The fish is Max Beckmann’s signature symbol, appearing prominently in his paintings from 1921's The Dream through the works of his last years in America. Unlike the other objects in Beckmann’s symbolic repertoire–agave plant, candles, gramophone horn–the significance of which is never spelled out and almost certainly changes from painting to painting, there is a marked consistency in Beckmann’s use of the fish. In the late Fisherwomen (1948) we see his meaning most clearly. In an interior that may or may not be a brothel, three very scantily dressed women clutch to their bodies three stiff fish that resemble the outsized dildos of ancient Greek pornography. (The eighteenth-century ideologues of artistic classicism certainly didn’t have this sort of thing in mind!) The identification of fish with phallus is less obvious in Beckmann’s works of the 1930's, where the fish seems to symbolize a more generalized eroticism, a life force. In one corner of the great and bizarre painting Death (1938), a woman humps a giant fish to the accompaniment of an upside-down choir of angels in evening dress. In this composition centered around a corpse, the fish is life.
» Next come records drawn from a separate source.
(** * Ethernet Connection Manager (cy_ecm.c): a shallow embedding

    The connection manager keeps its state in file-scope statics and talks
    to three collaborators: the RTOS (mutexes, threads, delays), the network
    stack (the cy_network functions) and the PHY driver (the callback table
    stored in the handle).  Each API function is embedded as a pure function
    from

      - the answers the collaborators give during the call,
      - the statics before the call,
      - the arguments (a NULL pointer is [None]),

    to the returned [cy_rslt_t], the statics after the call, the objects
    written through pointer arguments, and the chronological list of
    collaborator calls that were made.  Log statements are dropped; they
    compile to nothing unless ENABLE_ECM_LOGS is set. *)

From stdpp Require Import base list numbers.

Local Open Scope Z_scope.

(** ** Result codes *)

(** The codes of cy_ecm_error.h that cy_ecm.c returns, the two codes of the
    network stack that [cy_ecm_connect] translates, and any other code a
    collaborator may hand back. *)
Inductive cy_rslt_t : Type :=
  | CY_RSLT_SUCCESS
  | CY_RSLT_MODULE_ECM_BADARG
  | CY_RSLT_MODULE_ECM_NOT_INITIALIZED
  | CY_RSLT_ECM_INIT_ERROR
  | CY_RSLT_ECM_NW_INIT_ERROR
  | CY_RSLT_ECM_MUTEX_ERROR
  | CY_RSLT_ECM_ERROR_NOMEM
  | CY_RSLT_ECM_ERROR
  | CY_RSLT_MODULE_ECM_ALREADY_CONNECTED
  | CY_RSLT_MODULE_ECM_NOT_CONNECTED
  | CY_RSLT_ECM_STATIC_IP_NOT_SUPPORTED
  | CY_RSLT_ECM_INTERFACE_ERROR
  | CY_RSLT_MODULE_ECM_ERROR_STARTING_DHCP
  | CY_RSLT_ECM_DHCP_TIMEOUT
  | CY_RSLT_ECM_IP_ADDR_ERROR
  | CY_RSLT_NETWORK_ERROR_STARTING_DHCP
  | CY_RSLT_NETWORK_DHCP_WAIT_TIMEOUT
  | CY_RSLT_COLLABORATOR (code : Z).

#[global] Instance cy_rslt_eq_dec : EqDecision cy_rslt_t.
Proof. solve_decision. Defined.

(** [result == CY_RSLT_SUCCESS] *)
Definition succeeded (r : cy_rslt_t) : bool := bool_decide (r = CY_RSLT_SUCCESS).

(** ** Macros of cy_ecm.c and eth_internal.h *)

Definition DHCP_TIMEOUT_COUNT : Z := 6000.
Definition CY_ECM_ETH_INTERFACE_MAX : nat := 2.
Definition CY_POLL_ETHERNET_PHY_STATUS_TIME : Z := 1000.
Definition WAIT_CHECK_ETHERNET_PHY_STATUS : Z := 100.
Definition RETRY_WAIT_TIME_GET_IP_ADDR : Z := 10.
Definition CY_ECM_MAXIMUM_CALLBACKS_COUNT : nat := 3.
Definition MAX_WAIT_ETHERNET_PHY_STATUS : Z := 10000.

(** Unsigned machine arithmetic: [uint32_t] and [uint8_t] additions wrap. *)
Definition wrap32 (z : Z) : Z := z mod 2 ^ 32.
Definition wrap8 (z : Z) : Z := z mod 2 ^ 8.

(** ** Data model *)

(** [cy_ecm_interface_t]; the two real interfaces index the flag arrays. *)
Inductive cy_ecm_interface_t : Type :=
  | CY_ECM_INTERFACE_ETH0
  | CY_ECM_INTERFACE_ETH1
  | CY_ECM_INTERFACE_INVALID.

#[global] Instance cy_ecm_interface_eq_dec : EqDecision cy_ecm_interface_t.
Proof. solve_decision. Defined.

Definition idx (i : cy_ecm_interface_t) : nat :=
  match i with
  | CY_ECM_INTERFACE_ETH0 => 0%nat
  | CY_ECM_INTERFACE_ETH1 => 1%nat
  | CY_ECM_INTERFACE_INVALID => 2%nat
  end.

(** [cy_ecm_event_t] *)
Inductive cy_ecm_event_t : Type :=
  | CY_ECM_EVENT_CONNECTED
  | CY_ECM_EVENT_DISCONNECTED
  | CY_ECM_EVENT_IP_CHANGED.

(** A function pointer is known by its address only. *)
Abbreviation fnptr := positive (only parsing).

(** [cy_ecm_event_callback_t]; [None] is the NULL pointer. *)
Abbreviation cy_ecm_event_callback_t := (option fnptr) (only parsing).

(** The register block an interface is bound to ([ETH_Type *]). *)
Inductive ETH_Type : Type := ETH0 | ETH1.

(** An interface context handed out by the network stack. *)
Abbreviation cy_network_interface_context := positive (only parsing).

(** [cy_ecm_phy_callbacks_t]: nine function pointers, each possibly NULL. *)
Record cy_ecm_phy_callbacks_t : Type := {
  phy_init : option fnptr;
  phy_configure : option fnptr;
  phy_enable_ext_reg : option fnptr;
  phy_discover : option fnptr;
  phy_get_auto_neg_status : option fnptr;
  phy_get_link_partner_cap : option fnptr;
  phy_get_linkspeed : option fnptr;
  phy_get_linkstatus : option fnptr;
  phy_reset : option fnptr
}.

(** [cy_ecm_object_t], the object behind a [cy_ecm_t] handle.  The object
    mutex is a resource: its creation and destruction show in the trace. *)
Record cy_ecm_object_t : Type := {
  eth_idx : cy_ecm_interface_t;
  eth_base_type : ETH_Type;
  iface_context : option cy_network_interface_context;
  eth_phy_cb : cy_ecm_phy_callbacks_t;
  isobjinitialized : bool;
  network_up : bool;
  mac_address : list Z
}.

(** [cy_ecm_ip_address_t]: a version tag and a union of one IPv4 word and
    four IPv6 words; the IPv4 word is word 0 of the union. *)
Record cy_ecm_ip_address_t : Type := {
  version : Z;
  ip : list Z
}.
Closer in time and subject matter to Departure, 1934's Journey on the Fish shows us a man and woman, each holding a mask representing the opposite gender, tied to two giant fish that fly through the air. Fish and people are descending sharply, frighteningly, toward a patch of black foreground that appears to be dry land. In the background a sailboat rests on the sea. The fish seem much more sinister in this painting, representatives of a potentially destructive erotic force very close to Schopenhauer’s Will.

In Departure this closeness becomes identity; the fish are symbols of Will. That’s why the king releases them and looks sharply away while doing so. There is no sentimentality, no wistfulness in this rejection of Will, this relinquishing of things he has acquired to satisfy his desires. The bellhop’s fish, as phallically stiff as those in Fisherwomen, signifies his subjection to Will in the form of sexual desire and thus links him with the very unhappy couple who share his stage. Because he carries the fish like a field marshal’s baton, it also plays a role in the parody of militarism implied by his uniform. Every symbol of worldly power is a symbol of Will. The fish that wriggles through a hole in the torturer’s ax places all the sadism of the torture chamber under the sign of Will. This is the force at its cruellest, the aspect that shows itself in warfare and psychosis, a mindless drive to rape, torture, mutilate and kill. The fish-ax is raised threateningly, but where it will fall remains ambiguous. Due to Beckmann’s Expressionistic distortion and flattening of space–an effect achieved by tilting the floor upward and making the background figures larger than those closer to us–we cannot tell if the ax is aimed at the man in the garbage can, at the man with no hands, or at that supremely incongruous platter of fruit.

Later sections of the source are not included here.